Ook al is het gevoerde beleid enigszins verwaterd ten opzichte van de oorspronkelijke doelstellingen, het maakt het mogelijk om de nationale ammoniakdoelstelling van 128 als resultaatsverplichting te halen. Landbouw komt op 110-115 uit en de rest op 10 à 20. Wij hebben op dit moment weinig extra maatregelen nodig, wanneer het generieke beleid van de stalsystemen wordt uitgevoerd. Daarom komen wij binnenkort met die complementaire algemene maatregel van bestuur voor de stalsystemen, maar die is niet vandaag aan de orde.
De heer Walsma (CDA):
Ik heb de meettechniek een- en andermaal aan de orde gesteld. De minister roerde deze zo pas even aan. Komt hij nog terug op het feit dat er slechts acht meetplaatsen zijn in Nederland? Waarom wordt het resultaat van de computerberekeningen niet geverifieerd? Dat is op een gemakkelijke wijze te doen. Dan kan de minister redelijk goed te weten komen of met deze modelmatige aanpak de realiteit wordt benaderd of niet.
Minister Pronk:
Laten wij niet vergeten dat wij hebben gekozen voor emissiebeleid en niet voor maatwerk. Wij kozen eerst voor depositie en maatwerk, maar dat is politiek afgewezen.
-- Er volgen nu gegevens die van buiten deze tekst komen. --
Definition REQUIRED_CLAIMS : list string :=
  ["receipt_id"; "grant_id"; "parent_receipt_hash"; "parent_receipt_id"; "actor"; "verifier_id";
   "step_id"; "tool"; "action_class"; "target"; "resource_family"; "side_effect_class"; "verdict";
   "evidence_level"; "reason"; "policy_decisions"; "arguments_hash"; "trace_id"; "run_nonce";
   "invocation_digest"; "budget_remaining"; "timestamp"; "iss"; "iat"; "exp"; "jti"].
Definition PYJWT_REQUIRED_CLAIMS : list string :=
  List.filter (fun k => negb (str_in k ["parent_receipt_hash"; "parent_receipt_id"])) REQUIRED_CLAIMS.
Definition OPTIONAL_CLAIMS : list string :=
  ["content_class"; "content_provenance"; "sensitivity"; "instruction_bearing"; "budget_delta";
   "result_hash"; "public_denial_reason"; "internal_denial_code"; "evidence_proof_ref"; "measurements"].
Definition V02_REQUIRED_CLAIMS : list string := ["schema_version"; "canonicalization"; "receipt_kind"].
Definition LEGACY_ALLOWED_CLAIMS : list string := (REQUIRED_CLAIMS ++ OPTIONAL_CLAIMS)%list.
Definition ALLOWED_CLAIMS : list string := (LEGACY_ALLOWED_CLAIMS ++ V02_REQUIRED_CLAIMS)%list.
Definition ACTION_CLASSES : list string :=
  ["search"; "read"; "write"; "query"; "delegate"; "send"; "summarize"; "observe"; "execute";
   "dispatch"; "fetch"; "invoke"].
Definition SIDE_EFFECT_CLASSES : list string :=
  ["none"; "internal_write"; "external_send"; "state_change"; "filesystem_write"; "process_launch";
   "network_read"; "subagent_launch"].
Definition VERDICTS : list string := ["compliant"; "violation"; "insufficient_evidence"; "unknown"].
Definition EVIDENCE_LEVELS : list string := ["self_signed"; "counter_signed"; "transparency_logged"].
Definition DIGEST_ALGS : list string := ["sha-256"; "sha-384"; "sha-512"].
Definition DIGEST_CANONICALIZATIONS : list string := ["jcs-rfc8785"; "none"].
Definition DIGEST_SCOPES : list string := ["result"; "normalized_input"; "measurement"; "custom"].
Definition DENIAL_REASONS : list string :=
  ["policy_denied"; "budget_exhausted"; "insufficient_evidence"; "revoked"; "chain_invalid"; "unknown";
   "observation_gap"].
Definition SENSITIVITY_LEVELS : list string :=
  ["public"; "internal"; "confidential"; "restricted"; "regulated"; "unknown"].
Lemma parent_claims_ok r : receipt_ok r ->
  match py_get "parent_receipt_id" (read_back r) with
  | PNone => Ok tt
  | _ => _ ← require_string "parent_receipt_id" (read_back r); Ok tt
  end = Ok tt /\
  demand match py_get "parent_receipt_hash" (read_back r) with
         | PNone => true | PStr s => hex_match s | _ => false end = Ok tt.
Proof.
  intros Hr. pose proof (ok_parent r Hr) as Hp. pose proof (ok_parent_id r Hr) as Hi. unfold require_string.
  claim "parent_receipt_id" (opt_str (parent_receipt_id r)).
  claim "parent_receipt_hash" (opt_str (parent_receipt_hash r)). rewrite Hi.
  destruct (parent_receipt_hash r) as [h|]; [|done]. cbn [opt_str hash_prefix fmap option_fmap option_map CanonicalJson.norm].
  split; [|by apply demand_true]. destruct h as [|a h]; [done|]. by destruct h.
Qed.
Lemma optionals_ok r : receipt_ok r ->
  (if_present "sensitivity" (read_back r) (fun v => demand_in v SENSITIVITY_LEVELS) ;;
   if_present "instruction_bearing" (read_back r) (fun v => demand match v with PBool _ => true | _ => false end) ;;
   if_present "budget_delta" (read_back r) validate_budget_delta ;;
   if_present "result_hash" (read_back r) validate_digest_object) = Ok tt.
Proof.
  intros Hr. destruct (optional_fields r) as (_ & _ & Hs & Hi & Hb & Hh).
  pose proof (ok_sensitivity r Hr) as Os. pose proof (ok_delta r Hr) as Ob. pose proof (ok_result r Hr) as Oh.
  unfold if_present. rewrite !read_optional, Hs, Hi, Hb, Hh by reflexivity.
  repeat eapply then_ok.
  - destruct (r_sensitivity r); [|done]. cbn -[SENSITIVITY_LEVELS]. by rewrite Os.
  - by destruct (r_instruction_bearing r).
  - by destruct (r_budget_delta r).
  - by destruct (r_result_hash r).
Qed.
Lemma schema_ok r : receipt_ok r -> validate_receipt_claim_schema (read_back r) = Ok tt.
Proof.
  intros Hr. destruct (parent_claims_ok r Hr) as [Hpid Hph]. destruct (ok_times r Hr) as [Hiat Hexp].
  destruct (read_digest r Hr) as (value & digest & Hval & Hdig & _ & ->).
  unfold validate_receipt_claim_schema.
  eapply then_ok; [apply version_ok|]. eapply then_ok; [by apply texts_ok|].
  eapply then_ok; [claim "run_nonce" (PStr (r_run_nonce r)); apply demand_true, (ok_nonce r Hr)|].
  eapply then_ok; [exact Hpid|]. eapply then_ok; [exact Hph|].
  eapply then_ok; [by eapply enum_ok; [reflexivity|apply (ok_action r Hr)|]|].
  eapply then_ok; [by eapply enum_ok; [reflexivity|apply (ok_effect r Hr)|]|].
  eapply then_ok; [by eapply enum_ok; [reflexivity|apply (ok_verdict r Hr)|]|].
  eapply then_ok; [by eapply enum_ok; [reflexivity|apply (ok_level r Hr)|]|].
  eapply then_ok; [rewrite Hdig; cbn; by rewrite Hval|].
  eapply then_ok; [claim "iat" (PInt (iat r)); apply demand_true; cbn; lia|].
  eapply then_ok; [claim "exp" (PInt (exp r)); apply demand_true; cbn; unfold DEFAULT_RECEIPT_TTL_S in Hexp; lia|].
  pose proof (ok_arguments r Hr) as Ha.
  eapply then_ok; [eapply require_ok; [reflexivity|by destruct (arguments_hash r)]|].
  eapply then_ok; [by apply demand_true|].
  eapply then_ok; [by apply decisions_ok|]. eapply then_ok; [by apply budget_ok|].
  eapply then_ok; [by apply denial_ok|]. by apply optionals_ok.
Qed.

(** ** A signed receipt verifies *)

Lemma payload_segment hd seg sg : str_all (fun a => negb (Ascii.eqb a ".")) hd = true ->
  str_all (fun a => negb (Ascii.eqb a ".")) seg = true ->
  exists rest, split_on "." (hd ++ "." ++ seg ++ "." ++ sg) = hd :: seg :: rest.
Proof.
  intros Hh Hs. change ("." ++ ?x) with (String "." x). rewrite split_on_app, (split_on_no "." hd Hh).
  change ("." ++ sg) with (String "." sg). rewrite split_on_app, (split_on_no "." seg Hs). by eexists.
Qed.
Lemma sign_ok r key t : sign_receipt r key = Ok t ->
  exists body, CanonicalJson.dump (PDict (to_dict r)) = Ok body /\
    t = jws_encode (receipt_header key) (to_dict r) body key.
Proof.
  unfold sign_receipt, canonical_json. destruct (CanonicalJson.dump _) as [body|] eqn:E; [|done].
  intros [= <-]. by exists body.
Qed.
Lemma signed_payload_bytes h c body key :
  payload_bytes (jws_encode h c body key) = Some (Sha256.bytes body).
Proof.
  unfold payload_bytes. destruct (jws_text h c body key) as (hd & sg & -> & Hh).
  destruct (payload_segment hd (b64url (Sha256.bytes body)) sg) as [rest ->]; [done| |].
  - apply b64url_all; [by vm_compute|apply bytes_is_byte].
  - apply urlsafe_b64_roundtrip, bytes_is_byte.
Qed.
Lemma signed_canonical r key t : sign_receipt r key = Ok t -> distinct_keys (PDict (to_dict r)) = true ->
  validate_canonical_payload t (read_back r) = Ok tt.
Proof.
  intros (body & Hb & ->)%sign_ok Hk. unfold validate_canonical_payload.
  destruct (negb _); [done|]. rewrite signed_payload_bytes.
  unfold CanonicalJson.canonical_json_bytes, read_back. rewrite <- norm_dict, (dump_norm _ _ Hk Hb).
  by apply demand_true, bool_decide_eq_true.
Qed.
Lemma signed_key_id r key t : sign_receipt r key = Ok t ->
  assert_key_id_binds_verifying_key t (public_of key) = Ok tt.
Proof.
  intros (body & _ & ->)%sign_ok. unfold assert_key_id_binds_verifying_key.
  destruct (jws_header_encode (receipt_header key) (to_dict r) body key) as (hd & -> & _ & Hh).
  rewrite (Hh "kid" (PStr (receipt_key_id (public_of key)))) by done.
  cbn [py_eq_str]. by rewrite String.eqb_refl.
Qed.
Lemma demand_claims_ok r : demand_claims (read_back r) = Ok tt.
Proof.
  unfold demand_claims. destruct (List.filter _ _) as [|k l] eqn:E; [done|]. exfalso.
  assert (Hk : In k (k :: l)) by (by left). rewrite <- E in Hk. apply filter_In in Hk as [Hk Hn].
  apply negb_true_iff in Hn. apply not_true_iff_false in Hn. apply Hn. apply has_key_dget. rewrite read_dget, fmap_is_Some.
  unfold to_dict. rewrite dget_app.
  assert (Hs : is_Some (dget k (required_dict r))); [|by destruct (dget k (required_dict r))].
  apply dget_is_Some. change (dkeys (required_dict r)) with REQUIRED_KEYS. apply list_elem_of_In in Hk.
  clear -Hk. revert k Hk.  apply subset_b_spec. reflexivity.
Qed.

Lemma norm_PNone v : CanonicalJson.norm v = PNone -> v = PNone.
Proof. by destruct v. Qed.
Lemma pyjwt_required_ok r :
  forallb (fun k => match dget k (read_back r) with None | Some PNone => false | Some _ => true end)
    PYJWT_REQUIRED_CLAIMS = true.
Proof.
  assert (Hr : forallb (fun k => match dget k (to_dict r) with None | Some PNone => false | Some _ => true end)
    PYJWT_REQUIRED_CLAIMS = true) by reflexivity.
  rewrite forallb_forall in Hr |- *. intros k Hk. specialize (Hr k Hk). rewrite read_dget.
  destruct (dget k (to_dict r)) as [v|]; [|done]. cbn. destruct v; done.
Qed.
Lemma jws_claims_read_back r at_time : (forall now, at_time = Some now -> now < exp r * TICKS) ->
  jws_claims_ok (read_back r) PYJWT_REQUIRED_CLAIMS at_time = true.
Proof.
  intros He. unfold jws_claims_ok. rewrite pyjwt_required_ok. cbn [andb]. apply andb_true_iff. split.
  - destruct at_time as [now|]; [|done]. rewrite read_dget. change (dget "exp" (to_dict r)) with (Some (PInt (exp r))).
    cbn. specialize (He now eq_refl). lia.
  - rewrite (proj2 (dget_None "nbf" (read_back r))); [done|]. unfold read_back. rewrite dkeys_wire.
    intros Hk%(sublist_subseteq _ _ (to_dict_keys r)). revert Hk. apply str_in_false. by vm_compute.
Qed.

(** The caller's expectations are the receipt's own values. *)
Record expects_receipt (x : context) (r : ExecutionReceipt) : Prop := {
  expects_trace : expected_trace_id x = None \/ expected_trace_id x = Some (r_trace_id r);
  expects_nonce : expected_run_nonce x = None \/ expected_run_nonce x = Some (r_run_nonce r);
  expects_digest : expected_invocation_digest x = None \/ expected_invocation_digest x = Some (invocation_digest r)
}.
Lemma digest_eq_refl value :
  let d := [("alg", PStr "sha-256"); ("canonicalization", PStr "jcs-rfc8785");
            ("scope", PStr "normalized_input"); ("value", PStr value)] in digest_eq d d = true.
Proof. cbn. by rewrite String.eqb_refl. Qed.
Lemma expects_ok o k r s : py_get k (to_dict r) = PStr s -> o = None \/ o = Some s ->
  demand (expects o k (read_back r)) = Ok tt.
Proof.
  intros Hk [-> | ->]; [done|]. apply demand_true. unfold expects. rewrite read_key, Hk. cbn. apply String.eqb_refl.
Qed.
Lemma denial_presence r : receipt_ok r ->
  (if py_eq_str (py_get "verdict" (read_back r)) "compliant"
   then demand (negb (has_key "public_denial_reason" (read_back r) || has_key "internal_denial_code" (read_back r)))
   else
     raise_if negb (has_key "public_denial_reason" (read_back r)) with MissingRequiredClaim "public_denial_reason" ;;
     raise_if negb (has_key "internal_denial_code" (read_back r)) with MissingRequiredClaim "internal_denial_code" ;;
     Ok tt) = Ok tt.
Proof.
  intros Hr. pose proof (ok_denial r Hr) as Hd. destruct (optional_fields r) as (Hp & Hi & _).
  rewrite !has_optional, Hp, Hi by reflexivity. claim "verdict" (PStr (r_verdict r)). cbn [py_eq_str].
  destruct (String.eqb (r_verdict r) "compliant"); [by destruct Hd as [-> ->]|].
  by destruct Hd as (p & c & -> & -> & _).
Qed.
Lemma digest_fields_ok x r : receipt_ok r -> expects_receipt x r ->
  match py_get "invocation_digest" (read_back r) with
  | PDict digest =>
      iterR (fun k => demand (truthy (py_get k digest))) DIGEST_FIELDS ;;
      demand (expects (expected_trace_id x) "trace_id" (read_back r)) ;;
      demand (expects (expected_run_nonce x) "run_nonce" (read_back r)) ;;
      demand match expected_invocation_digest x with Some e => digest_eq digest e | None => true end
  | _ => Raise InvalidToken
  end = Ok tt.
Proof.
  intros Hr [Ht Hn Hd]. destruct (read_digest r Hr) as (value & digest & Hv & -> & Hi & ->).
  eapply then_ok; [by destruct value|].
  eapply then_ok; [by eapply expects_ok|]. eapply then_ok; [by eapply expects_ok|]. apply demand_true.
  destruct Hd as [-> | ->]; [done|]. rewrite Hi. apply digest_eq_refl.
Qed.

(** The issue time of the receipt is inside the caller's window. *)
Definition iat_in_window (x : context) (issued now : Z) : Prop :=
  (iat_future_skew_s x = 0 \/ issued * TICKS <= now + iat_future_skew_s x * TICKS) /\
  (iat_past_skew_s x = 0 \/ now - iat_past_skew_s x * TICKS <= issued * TICKS).
Lemma window_ok x issued now : iat_in_window x issued now ->
  assert_iat_in_window (PInt issued) (iat_future_skew_s x) (iat_past_skew_s x) now = Ok tt.
Proof.
  intros [Hf Hp]. unfold assert_iat_in_window. cbn [py_int].
  rewrite (proj2 (andb_false_iff _ _)); [|destruct Hf; [left|right]; lia].
  by rewrite (proj2 (andb_false_iff _ _)); [|destruct Hp; [left|right]; lia].
Qed.

Lemma check_claims_ok r key t x now : sign_receipt r key = Ok t -> receipt_ok r ->
  distinct_keys (PDict (to_dict r)) = true -> expects_receipt x r -> iat_in_window x (iat r) now ->
  check_claims t x (read_back r) now = Ok tt.
Proof.
  intros Hs Hr Hk Hx Hw. unfold check_claims.
  eapply then_ok; [claim "iat" (PInt (iat r)); by rewrite window_ok|].
  eapply then_ok; [apply demand_claims_ok|]. eapply then_ok; [by eapply signed_canonical|].
  eapply then_ok; [by apply schema_ok|].
  eapply then_ok.
  { claim "iss" (PStr (iss r)). claim "verifier_id" (PStr (r_verifier_id r)). rewrite (ok_issuer r Hr).
    apply demand_true. unfold issuer_trusted. by rewrite String.eqb_refl. }
  eapply then_ok; [by apply denial_presence|]. by apply digest_fields_ok.
Qed.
Nu is het denken over een emissiebeleid. Er is natuurlijk een relatie tussen emissie en depositie en consequenties voor de natuur en je moet ook meten. Wij zijn begonnen met acht meetpunten. Er is terecht gezegd dat er bij die acht meetpunten berekeningen kunnen worden gemaakt die leiden tot betrouwbare uitspraken over de ammoniakconcentratieverdeling en over de gemiddelde stikstofdepositie. Wanneer wij de stikstofdepositie op bedrijfsniveau, dus op gedetailleerde schaal, zouden willen weten, dan zouden wij inderdaad tienduizenden meetpunten nodig hebben. Maar wij kiezen niet voor een depositiebeleid. Wij kiezen voor een emissiebeleid. Die politieke keuze hebben wij bewust gemaakt. Als wij zouden kiezen voor een depositiebeleid, dan zouden wij kiezen voor een groot aantal meetpunten. Nu wij voor een emissiebeleid kiezen en emissies moeten relateren aan deposities in de meest ruime zin van het woord – gemiddelden – kunnen wij volstaan met minder. Maar niet met acht uiteraard!
De heer Walsma (CDA):
Er hebben veranderingen plaatsgevonden en wij hebben nu gewoon ook van doen met de depositie. De minister kan niet zeggen dat wat aan emissie gemeten is, los staat van wat er aan depositie is.
Minister Pronk:
Wij kiezen dus niet voor alleen maar acht meetpunten. Er is terecht op gewezen dat het verder wordt gevalideerd. Wij hebben wel op basis van deze aanpak het volgende geconstateerd. Wij weten natuurlijk dat te veel ammoniakdepositie schadelijk is. Wij weten ook dat die schadelijkheid vooral op korte afstanden groter is dan op langere afstanden. Dat is beide onomstreden. Wij zullen dat verder valideren. Wij zullen voorts proberen, goed na te gaan in hoeverre wellicht een aantal gebieden nader kan worden bekeken. Dat heeft te maken met datgene wat wij zouden kunnen bezien ten aanzien van specifieke gebieden. Daar is iets over gezegd. Daar zou je met die extra metingen, waarin je kijkt of er misschien bepaalde gebieden zouden kunnen worden uitgezonderd, nog iets extra's aan toevoegen.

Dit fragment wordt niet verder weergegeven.